ABOUT THIS EXERCISE:
Each line from the one containing "cert_params c := c.1.1;" onward, through the end of the entries, is to be transcribed exactly; nothing else is to be included.
--- PROVIDED MATERIAL Enclosed Below ---
(** C18: when a trust root is replaced.  Whatever fails, as long as a CA file
    is seen or any leaf is in the directory, [ensure_ca] changes no file, and
    the CA it returns, if any, is the one the files hold: half a pair is an
    error, and so are leaves without their CA.  With no leaf there and neither
    CA file seen, success means a fresh root, written over whatever was there.
    A file is seen when it is there and the call that looks for it does not
    fail: a failing [Path::exists] answers "not there". *)
Theorem trust_root_never_replaced {RL : RcgenLaws R} listing now drawn dir w r w' :
  lists_children listing -> ensure_ca listing now drawn dir w = (r, w') ->
  let guarded := cert_seen dir w = true \/ key_seen dir w = true \/ leaf_there dir (fs w) in
  (guarded -> (forall q, grown dir (fs w) (fs w') q) /\ (forall ca, r = Ok ca -> holds_ca (fs w) dir ca)) /\
  (~ guarded -> forall ca, r = Ok ca -> minted_ca (fs w') dir ca /\
     exists key, drawn = Ok key /\ content (fs w') (ca_key_path dir) = Some (Some (serialize_pem key))).
Proof.
  intros Hl H guarded. unfold guarded. apply ensure_ca_sees in H as [(e & -> & G)|(w2 & G & N & H)]; [done|].
  assert (forall ca, holds_ca (fs w2) dir ca -> holds_ca (fs w) dir ca) as Hh
    by (intros ca; unfold holds_ca, content, ca_key_path, ca_cert_path; by rewrite !N).
  assert (leaf_there dir (fs w2) <-> leaf_there dir (fs w)) as Hleaf
    by (unfold leaf_there; by setoid_rewrite N).
  destruct (cert_seen dir w), (key_seen dir w).
  - apply load_ca_spec in H as [-> Hc]. split; [|intros []; by left]. intros _. split; [done|].
    intros ca Hr. by apply Hh, Hc.
  - destruct H as [(? & ? & ->) ->]. done.
  - destruct H as [(? & ? & ->) ->]. done.
  - destruct H as (l & w3 & (F3 & Hn & _)%any_leaf_spec & H).
    destruct l as [[q|]|e]; [destruct H as [-> ->]; by rewrite F3| |destruct H as [-> ->]; by rewrite F3].
    split; [|by apply mint_ca_spec in H as [_ Hm]].
    intros [?|[?|(name & Hname & Hpem)%Hleaf]]; [done..|]. by rewrite (Hn Hl eq_refl name Hname) in Hpem.
Qed.
End Proofs.

(** ** A concrete rcgen and witnesses *)
#[export] Instance SanType_eq_dec : EqDecision SanType.
Proof. solve_decision. Defined.

#[export] Instance DnValue_eq_dec : EqDecision DnValue.
Proof. solve_decision. Defined.

Definition cn_text {R} (p : CertificateParams R) : string :=
  match common_name p with Some (Utf8String s) => s | Some (OtherDn s) => s | None => "" end.
Definition toy_sans : list SanType := DnsName <$> default_sans.
Definition toy_params (cn : string) (sans : list SanType) : CertificateParams unit :=
  MkParams NoCa (Some (Utf8String cn)) sans [] [] 0 0 tt.
Definition toy_cert : Type := CertificateParams unit * bool * (string * bool).
Definition is_ascii (b : bytes) : bool := forallb (in_range 0 127) b.
Definition toy_key_pem (k : bool) : bytes := bstr (if k then "K1" else "K0").
Definition toy_cert_pem (c : toy_cert) : bytes :=
  let b := bstr (cn_text c.1.1) in if is_ascii b then b else [].
Definition toy_self_signed (p : CertificateParams unit) (k : bool) : result string toy_cert :=
  if is_ascii (bstr (cn_text p)) then Ok (p, k, (cn_text p, k)) else Err "name".
Definition toy_request (p : CertificateParams unit) (k : bool) : result string (CertificateParams unit * bool) :=
  if decide (subject_alt_names p = toy_sans)
  then if decide (common_name p = Some (Utf8String (cn_text p))) then Ok (p, k) else Err "name"
  else Err "sans".

#[export] Instance ToyRcgen : Rcgen := {|
  rc_error := string; Rest := unit; KeyPair := bool; PublicKey := bool;
  Issuer := string * bool; Certificate := toy_cert; Csr := CertificateParams unit * bool;
  pub_of k := k;
  key_from_pem b := if decide (b = toy_key_pem true) then Ok true
                    else if decide (b = toy_key_pem false) then Ok false else Err "key";
  serialize_pem := toy_key_pem;
  default_params := toy_params "rcgen self signed cert" [];
  params_new sans := Ok (toy_params "rcgen self signed cert" (DnsName <$> sans));
  issuer_new p k := (cn_text p, k);
  issuer_from_ca_cert_pem b k := Ok (str_of b, k);
  self_signed := toy_self_signed;
  signed_by p k i := Ok (p, k, i);
  cert_pem := toy_cert_pem;
  serialize_request := toy_request;
  csr_pem c := Ok (wmod 8 (if c.2 then 1 else 0) :: bstr (cn_text c.1));
  csr_from_pem b := match b with
                    | x :: b => Ok (toy_params (str_of b) toy_sans, N.eqb (wval x) 1)
                    | [] => Err "csr"
                    end;
  csr_signed_by pk i := Ok (pk.1, pk.2, i);
  IssuerId := string * bool;
  issuer_id i := i;
  cert_params c := c.1.1;
  cert_subject_key c := c.1.2;
  cert_issuer c := c.2;
|}.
--- End of Enclosed PROVIDED MATERIAL ---
EXPECTED OUTPUT:
  cert_params c := c.1.1;
  cert_subject_key c := c.1.2;
  cert_issuer c := c.2;
|}.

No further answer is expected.